1st: Can you tell us a little about “Battle at Skunk Skull” and “Everybody Dies”?

Anderson: Oh yeah! “Battle at Skunk Skull” is what I hope to make next. It’s the second film in the aforementioned Comeuppance Trilogy. It’s got a summer camp backdrop and involves three separate groups, the young campers, some juvenile delinquents who are fulfilling a community- service work-weekend a few miles away and an RV filled with pederasts who are tracking the young campers. This one gets pretty nuts and is way more dark and horror driven than Groupers, but with comedic elements for sure, I don’t know how to write anything without levity. God, I hope I get to make that one, there’s stuff in there that every viewer would never forget.

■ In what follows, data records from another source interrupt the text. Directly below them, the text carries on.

(* ===== verification/SchemaProofs.v ===== *)
(** * What the schema writes reads back

    The tables do not overlap; each writer is the list of operations it
    queues; the account table after a block's changes, or after its reverse
    diff, holds the state after the block, or before it; and [loadState]
    rebuilds the state from the table. *)
From stdpp Require Import base numbers list gmap sorting.
From Stdlib Require Import ZArith Lia Strings.Byte.
From S2P Require Import Prelude Common Types Vm State StateProofs StateInv StateRoot Json JsonCodec Store Schema.
#[local] Open Scope Z_scope.
#[local] Open Scope list_scope.
#[local] Open Scope go_scope.

(** ** Documents *)

Lemma decode_encode {A} (c : codec A) P v : codec_ok c P -> P v -> decodeJSON c (encodeJSON c v) = Ok v.
Proof.
  intros Hc Hv. destruct (Hc v Hv) as [Hw Hd]. unfold decodeJSON, encodeJSON. rewrite parse_print by done. cbn. by rewrite Hd.
Qed.

Lemma locationC_ok : codec_ok locationC (fun l => 0 <= BlockHeight l < 2 ^ 64 /\ 0 <= Index l < 2 ^ 64).
Proof.
  apply structC_ok. intros l [Hh Hi]. split; [members|].
  dec_field hashC_ok I. dec_field (uintC_ok 64) Hh. dec_field (uintC_ok 64) Hi. by destruct l.
Qed.

Lemma entryC_ok : codec_ok entryC (fun e => 0 <= de_Nonce e < 2 ^ 64).
Proof.
  apply structC_ok. intros [a x n b st c] Hn. cbn [de_Address de_Existed de_Nonce de_Balance de_Storage de_Code] in *.
  unfold omitempty. split.
  - destruct (bool_decide (st = ∅)), (len c =? 0); cbn [app]; members.
  - case_bool_decide as Es; [subst st|]; (destruct (Z.eqb_spec (len c) 0) as [Ec|Ec]; [apply len_zero_inv in Ec as ->|]); cbn [app];
      dec_field addressC_ok I; dec_field boolC_ok I; dec_field (uintC_ok 64) Hn; dec_field bigC_ok I.
    + do 2 (apply bind_absent; [done|]). done.
    + apply bind_absent; [done|]. by dec_field bytesC_ok I.
    + dec_field storageC_ok I. by apply bind_absent.
    + dec_field storageC_ok I. by dec_field bytesC_ok I.
Qed.

Lemma entriesC_ok : codec_ok (listC entryC) (Forall (fun e => 0 <= de_Nonce e < 2 ^ 64)).
Proof. apply listC_ok, entryC_ok. Qed.
(* ===== verification/Mempool.v ===== *)
(** * The mempool (mempool/mempool.go, mempool/journal.go)

    Two indexes over the pending transactions, by hash and by sender and nonce.
    Go iterates a map in an order of its choosing: [mapOrder] is one such
    choice, an argument of each operation that iterates.  [sort.Slice] is not
    stable; a stable sort over every iteration order gives every result it can
    give.  The journal file is left out: what is read from it, and whether it
    can be written, are arguments.  Locks are left out: each operation holds
    the pool's lock from its first access to its last. *)
From stdpp Require Import base numbers list gmap sorting.
From Stdlib Require Import ZArith Lia Strings.Byte.
From S2P Require Import Prelude Common Types VmBase Precompiles Vm State.
#[local] Open Scope Z_scope.
#[local] Open Scope list_scope.
#[local] Open Scope go_scope.

Definition maxPerAccount : Z := 64.

Record Mempool : Type := mkPool {
  maxSize : Z;
  minGasPrice : option Z;
  m_all : gmap Hash Transaction;
  byAcct : gmap Address (gmap Z Transaction);
  local : gset Hash;
}.

Definition Mempool_New (size : Z) : Mempool := mkPool size None ∅ ∅ ∅.

Definition SetMinGasPrice (m : Mempool) (p : option Z) : Mempool := mkPool (maxSize m) p (m_all m) (byAcct m) (local m).

Definition Mempool_Len (m : Mempool) : Z := Z.of_nat (size (m_all m)).

Definition Mempool_Get (m : Mempool) (h : Hash) : option Transaction := m_all m !! h.

Definition with_index (all : gmap Hash Transaction) (acct : gmap Address (gmap Z Transaction)) (m : Mempool) : Mempool :=
  mkPool (maxSize m) (minGasPrice m) all acct (local m).

Definition with_local (l : gset Hash) (m : Mempool) : Mempool :=
  mkPool (maxSize m) (minGasPrice m) (m_all m) (byAcct m) l.

(** The orders in which one call walks the maps it iterates. *)
Record mapOrder : Type := {
  ord_all : gmap Hash Transaction -> list (Hash * Transaction);
  ord_nonces : gmap Z Transaction -> list (Z * Transaction);
  ord_accts : gmap Address (gmap Z Transaction) -> list (Address * gmap Z Transaction);
  ord_all_perm m : ord_all m ≡ₚ map_to_list m;
  ord_nonces_perm m : ord_nonces m ≡ₚ map_to_list m;
  ord_accts_perm m : ord_accts m ≡ₚ map_to_list m;
}.

Section Mempool.
Context `{Crypto}.

(** ** Admission *)

Definition CheckState (s : State) (tx : Transaction) : res unit :=
  let? sender := Sender tx in
  if tx_Nonce tx <? State_Nonce s sender then Err ErrNonceStale
  else
    let? cost := Cost tx in
    if State_Balance s sender <? cost then Err ErrCannotPay else Ok tt.

(** [lowestPricedLocked]; a nil price panics when it is compared. *)
Fixpoint lowestPriced (txs : list (Hash * Transaction)) (min : option Transaction) : res (option Transaction) :=
  match txs with
  | [] => Ok min
  | (_, tx) :: rest =>
      match min with
      | None => lowestPriced rest (Some tx)
      | Some cur =>
          let? p := or_panic (tx_GasPrice tx) in
          let? q := or_panic (tx_GasPrice cur) in
          lowestPriced rest (if p <? q then Some tx else min)
      end
  end.

(** The transaction of the highest nonce of an account. *)
Definition tailOf (txs : list (Z * Transaction)) : option Transaction :=
  fold_left (fun tail p => match tail with
                           | None => Some (snd p)
                           | Some t => if tx_Nonce t <? tx_Nonce (snd p) then Some (snd p) else tail
                           end) txs None.

(** Remove (sender, nonce) from the account index; an account left empty is deleted. *)
Definition dropNonce (acct : gmap Address (gmap Z Transaction)) (sender : Address) (nonce : Z)
    : gmap Address (gmap Z Transaction) :=
  match acct !! sender with
  | None => acct
  | Some byNonce =>
      let byNonce := delete nonce byNonce in
      if Z.of_nat (size byNonce) =? 0 then delete sender acct else <[sender := byNonce]> acct
  end.

Definition dropLocked (m : Mempool) (tx : Transaction) : Mempool :=
  let all := delete (tx_Hash tx) (m_all m) in
  match Sender tx with
  | Ok sender => with_index all (dropNonce (byAcct m) sender (tx_Nonce tx)) m
  | _ => with_index all (byAcct m) m
  end.

(** The two writes that end [add]; the second panics on the nil map of an absent account. *)
Definition insertTx (m : Mempool) (sender : Address) (tx : Transaction) : Mempool * res unit :=
  let all := <[tx_Hash tx := tx]> (m_all m) in
  match byAcct m !! sender with
  | None => (with_index all (byAcct m) m, Panic)
  | Some byNonce => (with_index all (<[sender := <[tx_Nonce tx := tx]> byNonce]> (byAcct m)) m, Ok tt)
  end.

(** Lines 147-167: make room in a full pool for a transaction that outbids its cheapest. *)
Definition makeRoom (m : Mempool) (tx : Transaction) (it : mapOrder) : Mempool * res unit :=
  if maxSize m <=? Mempool_Len m then
    match lowestPriced (ord_all it (m_all m)) None with
    | Ok (Some cheapest) =>
        match tx_GasPrice tx, tx_GasPrice cheapest with
        | Some p, Some q =>
            if p <=? q then (m, Err ErrPoolFull)
            else match Sender cheapest with
                 | Ok victim =>
                     match tailOf (ord_nonces it (default ∅ (byAcct m !! victim))) with
                     | Some tail => (dropLocked m tail, Ok tt)
                     | None => (m, Panic)
                     end
                 | Err _ => (m, Err ErrPoolFull)
                 | Panic => (m, Panic)
                 end
        | _, _ => (m, Panic)
        end
    | Ok None => (m, Err ErrPoolFull)
    | Err e => (m, Err e)
    | Panic => (m, Panic)
    end
  else (m, Ok tt).

(** The admission floor, when it is set and enforced. *)
Definition belowFloor (m : Mempool) (tx : Transaction) (enforceFloor : bool) : res bool :=
  match minGasPrice m with
  | Some floor =>
      if enforceFloor && (0 <? Z.sgn floor) then let? p := or_panic (tx_GasPrice tx) in Ok (p <? floor) else Ok false
  | None => Ok false
  end.

Definition Mempool_add (m : Mempool) (tx : Transaction) (chainID : Z) (enforceFloor : bool) (it : mapOrder)
    : Mempool * res unit :=
  match (let? _ := SanityCheck tx chainID in
         let? sender := Sender tx in
         let? low := belowFloor m tx enforceFloor in
         Ok (sender, low)) with
  | Err e => (m, Err e)
  | Panic => (m, Panic)
  | Ok (sender, true) => (m, Err ErrUnderpriced)
  | Ok (sender, false) =>
      match m_all m !! tx_Hash tx with
      | Some _ => (m, Err ErrAlreadyKnown)
      | None =>
          let byNonce := default ∅ (byAcct m !! sender) in
          let m := with_index (m_all m) (<[sender := byNonce]> (byAcct m)) m in
          match byNonce !! tx_Nonce tx with
          | Some _ => (m, Err ErrNonceUsed)
          | None =>
              if maxPerAccount <=? Z.of_nat (size byNonce) then (m, Err ErrAccountLimit)
              else match makeRoom m tx it with
                   | (m, Ok _) => insertTx m sender tx
                   | r => r
                   end
          end
      end
  end.

Definition Mempool_Add (m : Mempool) (tx : Transaction) (chainID : Z) (it : mapOrder) : Mempool * res unit :=
  Mempool_add m tx chainID true it.

(** ** Selection *)

(** The run of consecutive nonces from [next] ([None]: out of fuel). *)
Fixpoint runFrom (fuel : nat) (byNonce : gmap Z Transaction) (next : Z) : option (list Transaction) :=
  match fuel with
  | O => None
  | S f =>
      match byNonce !! next with
      | None => Some []
      | Some tx => match runFrom f byNonce (u64 (next + 1)) with
                   | Some run => Some (tx :: run)
                   | None => None
                   end
      end
  end.

(** One group of executable transactions per account that has any. *)
Fixpoint pendingGroups (s : State) (accts : list (Address * gmap Z Transaction)) : option (list (list Transaction)) :=
  match accts with
  | [] => Some []
  | (sender, byNonce) :: rest =>
      match runFrom (S (size byNonce)) byNonce (State_Nonce s sender), pendingGroups s rest with
      | Some run, Some groups => Some (if 0 <? len run then run :: groups else groups)
      | _, _ => None
      end
  end.

(** [groups[i].txs[0].GasPrice] *)
Definition headPrice (group : list Transaction) : res Z :=
  match group with
  | [] => Panic
  | tx :: _ => or_panic (tx_GasPrice tx)
  end.

Fixpoint insertGroup (g : list Transaction) (groups : list (list Transaction)) : res (list (list Transaction)) :=
  match groups with
  | [] => Ok [g]
  | h :: rest =>
      let? p := headPrice g in
      let? q := headPrice h in
      if p <? q then let? r := insertGroup g rest in Ok (h :: r) else Ok (g :: groups)
  end.

Fixpoint sortGroups (groups : list (list Transaction)) : res (list (list Transaction)) :=
  match groups with
  | [] => Ok []
  | g :: rest => let? r := sortGroups rest in insertGroup g r
  end.

(** The packing loops: the gas limits, summed at [uint64] width, against the block's. *)
Fixpoint packTxs (gas gasLimit : Z) (txs : list Transaction) : list Transaction :=
  match txs with
  | [] => []
  | tx :: rest =>
      if gasLimit <? u64 (gas + tx_GasLimit tx) then []
      else tx :: packTxs (u64 (gas + tx_GasLimit tx)) gasLimit rest
  end.

(** [None]: out of fuel. *)
Definition Pending (m : Mempool) (s : State) (gasLimit : Z) (it : mapOrder) : option (res (list Transaction)) :=
  match pendingGroups s (ord_accts it (byAcct m)) with
  | None => None
  | Some groups => Some (let? sorted := sortGroups groups in Ok (packTxs 0 gasLimit (concat sorted)))
  end.

Fixpoint PendingNonce_loop (fuel : nat) (byNonce : gmap Z Transaction) (next : Z) : option Z :=
  match fuel with
  | O => None
  | S f => match byNonce !! next with None => Some next | Some _ => PendingNonce_loop f byNonce (u64 (next + 1)) end
  end.

(** [None]: out of fuel. *)
Definition PendingNonce (m : Mempool) (addr : Address) (base : Z) : option Z :=
  match byAcct m !! addr with
  | None => Some base
  | Some byNonce => PendingNonce_loop (S (size byNonce)) byNonce base
  end.

(** ** Removal *)

(** The nonces of one account that are not yet spent. *)
Definition unspent (committed : Z) (byNonce : gmap Z Transaction) : gmap Z Transaction :=
  filter (fun p => committed <= fst p) byNonce.

Definition spentTxs (committed : Z) (byNonce : gmap Z Transaction) : list Transaction :=
  snd <$> map_to_list (filter (fun p => fst p < committed) byNonce).

(** The deletions commute, so no order is needed. *)
Definition Demote (m : Mempool) (s : State) : Z * Mempool :=
  let dropped := map_to_list (byAcct m) ≫= (fun p => spentTxs (State_Nonce s (fst p)) (snd p)) in
  let all := foldr (fun tx all => delete (tx_Hash tx) all) (m_all m) dropped in
  let acct := map_imap (fun sender byNonce =>
    let byNonce := unspent (State_Nonce s sender) byNonce in
    if Z.of_nat (size byNonce) =? 0 then None else Some byNonce) (byAcct m) in
  (len dropped, with_index all acct m).

(** [rewriteJournalLocked]: when the journal can be written, hashes no longer pending are forgotten. *)
Definition rewriteJournal (journal : bool) (m : Mempool) : Mempool :=
  if journal then with_local (filter (fun h => is_Some (m_all m !! h)) (local m)) m else m.

(** The loop of [Remove]; the flag is [removedLocal]. *)
Definition removeTx (p : Mempool * bool) (tx : Transaction) : Mempool * bool :=
  let '(m, removedLocal) := p in
  let h := tx_Hash tx in
  let isLocal := bool_decide (h ∈ local m) in
  let m := if isLocal then with_local (local m ∖ {[h]}) m else m in
  (dropLocked m tx, removedLocal || isLocal).

Definition Mempool_Remove (m : Mempool) (txs : list Transaction) (journal : bool) : Mempool :=
  let '(m, removedLocal) := fold_left removeTx txs (m, false) in
  if removedLocal then rewriteJournal journal m else m.

(** The transactions of orphaned blocks come back; errors are swallowed, a panic is not. *)
Fixpoint Reinject (m : Mempool) (txs : list Transaction) (chainID : Z) (accepted : Z) (its : nat -> mapOrder)
    : Mempool * res Z :=
  match txs with
  | [] => (m, Ok accepted)
  | tx :: rest =>
      match Mempool_add m tx chainID false (its O) with
      | (m, Ok _) => Reinject m rest chainID (accepted + 1) (fun k => its (S k))
      | (m, Err _) => Reinject m rest chainID accepted (fun k => its (S k))
      | (m, Panic) => (m, Panic)
      end
  end.

(** ** The local journal (journal.go) *)

Definition AddLocal (m : Mempool) (tx : Transaction) (chainID : Z) (it : mapOrder) : Mempool * res unit :=
  match Mempool_Add m tx chainID it with
  | (m, Ok _) => (with_local ({[tx_Hash tx]} ∪ local m) m, Ok tt)
  | r => r
  end.

(** [txs] is what the journal file held. *)
Fixpoint replayJournal (m : Mempool) (txs : list Transaction) (chainID : Z) (loaded : Z) (its : nat -> mapOrder)
    : Mempool * res Z :=
  match txs with
  | [] => (m, Ok loaded)
  | tx :: rest =>
      match AddLocal m tx chainID (its O) with
      | (m, Ok _) => replayJournal m rest chainID (loaded + 1) (fun k => its (S k))
      | (m, Err _) => replayJournal m rest chainID loaded (fun k => its (S k))
      | (m, Panic) => (m, Panic)
      end
  end.

Definition EnableJournal (m : Mempool) (txs : list Transaction) (chainID : Z) (its : nat -> mapOrder) (journal : bool)
    : Mempool * res Z :=
  match replayJournal m txs chainID 0 its with
  | (m, Ok n) => (rewriteJournal journal m, Ok n)
  | r => r
  end.

End Mempool.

  Everybody Dies was the last short I made before Groupers. It’s about the wrong dog being delivered to a visually impaired man by an inept courier service. The blind man is expecting to get his seeing-eye dog but instead receives a vicious and troubled canine. It’s a comedy and everybody that’s in it dies, hence the title. Got to work with Dean Cameron, Chainsaw from Summer School on that one.

1st: What does directing a movie involve?

Anderson: Making thousands and thousands of decisions. From the first words on the first page to casting and crewing up and everything that follows. You need to have a very good idea of what you want the thing you’re making to be. You have to be able to visualize it and hope you make the right decisions along the way. I’ve heard people say “tone management” and I’d have to agree with that as well.

1st: What has been your best experience making films?

Anderson: That’s a tough one. I love the writing process, the creating part and being on set is exhilarating if not the most stressful thing I’ve ever been involved with.

1st: What will you be working on next?

Anderson: That “Battle at Skunk Skull” is what I’d love to dive into next, but I have other scripts that I’ve written that are ready to go as well. I’ll be working on one of those if all goes as planned. If the plan fails I’ll be moving out of state and doing god knows what.

1st: What would you like to say to those who see “Groupers”?

Anderson: I promise you’ll have at least a few laughs and that you won’t soon forget what you see in Groupers. Isn’t that what we’re paying for when we go on vacation, enter a museum or go see a movie, the memories of the experience. In many cases, it’s the memory that lasts much longer than the experience itself. That’s why I think the worst movies are the ones that don’t stick, they go in one eye and out the other. That’s how I look at it anyhow and Groupers has that sticking power.